* Your goal
Please write out exactly the lines of the data below from the line holding "Lemma body_empty_frontier graph" through the line holding "Proof. intros Hq.", and leave out the rest.

[Excerpts from a dataset]
____________
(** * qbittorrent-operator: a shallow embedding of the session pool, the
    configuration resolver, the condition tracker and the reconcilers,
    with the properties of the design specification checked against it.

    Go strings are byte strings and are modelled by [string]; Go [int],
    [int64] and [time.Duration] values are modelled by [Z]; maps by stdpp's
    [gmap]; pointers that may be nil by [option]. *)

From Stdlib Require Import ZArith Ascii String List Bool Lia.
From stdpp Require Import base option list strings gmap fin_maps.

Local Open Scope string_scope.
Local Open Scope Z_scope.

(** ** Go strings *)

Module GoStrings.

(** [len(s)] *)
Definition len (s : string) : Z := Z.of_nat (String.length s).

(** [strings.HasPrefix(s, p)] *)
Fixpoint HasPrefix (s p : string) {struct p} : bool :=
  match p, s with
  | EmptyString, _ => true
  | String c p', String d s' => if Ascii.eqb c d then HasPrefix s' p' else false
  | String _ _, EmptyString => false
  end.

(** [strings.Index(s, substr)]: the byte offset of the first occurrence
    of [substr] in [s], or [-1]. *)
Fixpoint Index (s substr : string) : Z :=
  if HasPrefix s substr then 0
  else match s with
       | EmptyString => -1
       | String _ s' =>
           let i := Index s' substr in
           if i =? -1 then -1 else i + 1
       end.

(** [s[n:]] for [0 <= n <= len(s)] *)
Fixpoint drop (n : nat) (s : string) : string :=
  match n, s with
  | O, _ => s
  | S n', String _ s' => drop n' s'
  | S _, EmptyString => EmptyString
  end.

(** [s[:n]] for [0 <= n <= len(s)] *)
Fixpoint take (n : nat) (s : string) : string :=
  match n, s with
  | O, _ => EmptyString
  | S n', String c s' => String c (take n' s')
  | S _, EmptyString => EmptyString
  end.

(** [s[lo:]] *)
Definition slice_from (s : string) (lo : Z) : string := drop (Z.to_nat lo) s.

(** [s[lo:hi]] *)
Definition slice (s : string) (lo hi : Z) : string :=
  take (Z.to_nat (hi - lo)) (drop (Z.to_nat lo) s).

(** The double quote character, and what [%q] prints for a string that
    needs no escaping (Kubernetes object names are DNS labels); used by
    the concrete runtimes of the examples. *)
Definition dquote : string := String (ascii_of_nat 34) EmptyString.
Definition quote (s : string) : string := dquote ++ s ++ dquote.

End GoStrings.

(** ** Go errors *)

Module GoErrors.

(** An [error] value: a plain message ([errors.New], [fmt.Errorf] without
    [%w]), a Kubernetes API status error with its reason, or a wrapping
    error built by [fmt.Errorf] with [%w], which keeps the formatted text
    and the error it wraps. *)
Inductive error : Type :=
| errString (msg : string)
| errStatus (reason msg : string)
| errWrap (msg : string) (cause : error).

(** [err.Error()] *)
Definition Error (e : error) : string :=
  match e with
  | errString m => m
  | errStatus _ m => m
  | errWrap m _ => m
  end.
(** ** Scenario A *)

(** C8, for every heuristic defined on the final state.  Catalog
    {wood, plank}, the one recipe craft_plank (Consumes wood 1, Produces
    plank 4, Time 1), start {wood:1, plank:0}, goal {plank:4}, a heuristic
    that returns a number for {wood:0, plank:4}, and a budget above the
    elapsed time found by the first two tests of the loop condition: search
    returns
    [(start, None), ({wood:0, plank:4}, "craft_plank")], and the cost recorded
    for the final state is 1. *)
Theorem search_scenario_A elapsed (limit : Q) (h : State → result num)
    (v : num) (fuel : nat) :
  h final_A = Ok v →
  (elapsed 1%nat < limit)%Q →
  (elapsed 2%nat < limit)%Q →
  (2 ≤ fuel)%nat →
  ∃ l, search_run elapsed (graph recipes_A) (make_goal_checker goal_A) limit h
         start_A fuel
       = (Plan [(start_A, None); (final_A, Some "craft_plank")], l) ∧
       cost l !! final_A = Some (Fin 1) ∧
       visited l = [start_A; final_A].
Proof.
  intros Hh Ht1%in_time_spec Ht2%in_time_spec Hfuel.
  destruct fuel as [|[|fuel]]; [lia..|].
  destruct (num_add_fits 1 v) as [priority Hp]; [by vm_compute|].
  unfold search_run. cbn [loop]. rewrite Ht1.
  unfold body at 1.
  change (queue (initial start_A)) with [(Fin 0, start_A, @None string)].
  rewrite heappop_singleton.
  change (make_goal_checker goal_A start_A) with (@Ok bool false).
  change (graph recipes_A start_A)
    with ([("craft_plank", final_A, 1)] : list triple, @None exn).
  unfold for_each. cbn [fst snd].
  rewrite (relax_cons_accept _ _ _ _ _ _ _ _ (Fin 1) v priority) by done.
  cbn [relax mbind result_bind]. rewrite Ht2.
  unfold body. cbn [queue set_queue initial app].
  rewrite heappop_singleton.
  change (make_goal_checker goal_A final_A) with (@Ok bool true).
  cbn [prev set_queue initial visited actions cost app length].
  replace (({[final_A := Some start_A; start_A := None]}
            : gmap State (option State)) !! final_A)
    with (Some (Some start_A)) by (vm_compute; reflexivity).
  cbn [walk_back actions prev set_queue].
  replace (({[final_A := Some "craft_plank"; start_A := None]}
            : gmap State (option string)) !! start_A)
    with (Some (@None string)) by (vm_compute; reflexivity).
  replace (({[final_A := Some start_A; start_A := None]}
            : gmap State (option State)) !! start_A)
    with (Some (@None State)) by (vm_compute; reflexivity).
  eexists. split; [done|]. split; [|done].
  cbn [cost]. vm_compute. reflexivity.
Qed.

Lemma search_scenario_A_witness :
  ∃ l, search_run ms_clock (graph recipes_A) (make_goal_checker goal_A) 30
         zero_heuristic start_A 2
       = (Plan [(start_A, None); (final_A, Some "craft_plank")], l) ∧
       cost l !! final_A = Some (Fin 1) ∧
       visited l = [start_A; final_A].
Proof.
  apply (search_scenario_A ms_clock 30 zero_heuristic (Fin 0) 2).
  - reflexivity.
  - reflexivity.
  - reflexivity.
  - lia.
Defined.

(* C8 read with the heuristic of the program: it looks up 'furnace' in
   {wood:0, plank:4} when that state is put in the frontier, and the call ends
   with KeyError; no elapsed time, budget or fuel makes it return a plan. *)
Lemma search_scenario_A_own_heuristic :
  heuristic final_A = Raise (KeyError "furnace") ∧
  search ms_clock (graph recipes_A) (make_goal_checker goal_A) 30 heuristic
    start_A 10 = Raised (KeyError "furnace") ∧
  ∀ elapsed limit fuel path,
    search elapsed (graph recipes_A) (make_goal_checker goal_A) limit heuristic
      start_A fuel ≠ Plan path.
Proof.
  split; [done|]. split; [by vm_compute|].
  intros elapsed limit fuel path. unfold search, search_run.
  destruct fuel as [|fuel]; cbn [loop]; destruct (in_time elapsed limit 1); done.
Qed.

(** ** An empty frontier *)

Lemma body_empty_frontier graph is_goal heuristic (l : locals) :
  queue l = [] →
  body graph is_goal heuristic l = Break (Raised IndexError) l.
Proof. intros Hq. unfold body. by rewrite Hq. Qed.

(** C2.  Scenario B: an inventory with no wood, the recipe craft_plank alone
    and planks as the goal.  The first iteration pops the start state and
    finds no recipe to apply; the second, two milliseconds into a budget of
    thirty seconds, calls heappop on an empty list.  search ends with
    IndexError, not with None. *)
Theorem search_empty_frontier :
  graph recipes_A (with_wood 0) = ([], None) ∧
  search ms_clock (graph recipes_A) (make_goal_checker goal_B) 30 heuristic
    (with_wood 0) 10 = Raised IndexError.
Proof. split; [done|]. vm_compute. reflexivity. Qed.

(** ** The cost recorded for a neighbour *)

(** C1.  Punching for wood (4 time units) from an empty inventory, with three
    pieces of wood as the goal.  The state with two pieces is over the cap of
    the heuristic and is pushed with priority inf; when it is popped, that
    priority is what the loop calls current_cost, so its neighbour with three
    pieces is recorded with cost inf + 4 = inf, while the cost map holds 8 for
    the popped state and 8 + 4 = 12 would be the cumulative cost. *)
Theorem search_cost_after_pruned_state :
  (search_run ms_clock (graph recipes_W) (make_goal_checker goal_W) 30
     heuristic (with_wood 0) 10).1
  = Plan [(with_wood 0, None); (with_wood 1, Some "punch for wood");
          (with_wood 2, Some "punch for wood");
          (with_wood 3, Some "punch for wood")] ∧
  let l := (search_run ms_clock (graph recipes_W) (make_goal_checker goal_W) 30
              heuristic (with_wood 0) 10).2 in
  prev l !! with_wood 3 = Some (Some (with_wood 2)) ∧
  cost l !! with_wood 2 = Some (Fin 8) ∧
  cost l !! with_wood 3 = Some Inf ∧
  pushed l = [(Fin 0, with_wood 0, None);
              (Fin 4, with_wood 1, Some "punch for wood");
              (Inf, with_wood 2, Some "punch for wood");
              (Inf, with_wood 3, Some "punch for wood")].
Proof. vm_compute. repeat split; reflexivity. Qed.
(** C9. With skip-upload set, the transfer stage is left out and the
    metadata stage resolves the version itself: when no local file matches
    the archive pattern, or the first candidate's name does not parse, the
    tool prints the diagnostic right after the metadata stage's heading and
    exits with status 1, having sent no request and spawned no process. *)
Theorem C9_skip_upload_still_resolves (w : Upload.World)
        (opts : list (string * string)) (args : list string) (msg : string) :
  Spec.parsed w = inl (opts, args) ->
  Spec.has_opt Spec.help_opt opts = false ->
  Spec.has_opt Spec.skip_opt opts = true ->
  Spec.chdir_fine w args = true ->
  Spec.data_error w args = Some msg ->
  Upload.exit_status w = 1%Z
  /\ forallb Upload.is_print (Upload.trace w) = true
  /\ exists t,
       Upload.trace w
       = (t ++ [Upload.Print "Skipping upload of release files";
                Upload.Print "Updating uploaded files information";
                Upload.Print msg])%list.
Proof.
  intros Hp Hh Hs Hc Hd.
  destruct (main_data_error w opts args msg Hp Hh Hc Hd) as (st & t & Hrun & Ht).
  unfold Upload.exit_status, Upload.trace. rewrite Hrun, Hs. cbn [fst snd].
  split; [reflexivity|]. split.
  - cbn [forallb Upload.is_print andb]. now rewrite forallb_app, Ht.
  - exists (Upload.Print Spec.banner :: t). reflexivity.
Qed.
____________
* Exercise answer
Lemma body_empty_frontier graph is_goal heuristic (l : locals) :
  queue l = [] →
  body graph is_goal heuristic l = Break (Raised IndexError) l.
Proof. intros Hq. unfold body. by rewrite Hq. Qed.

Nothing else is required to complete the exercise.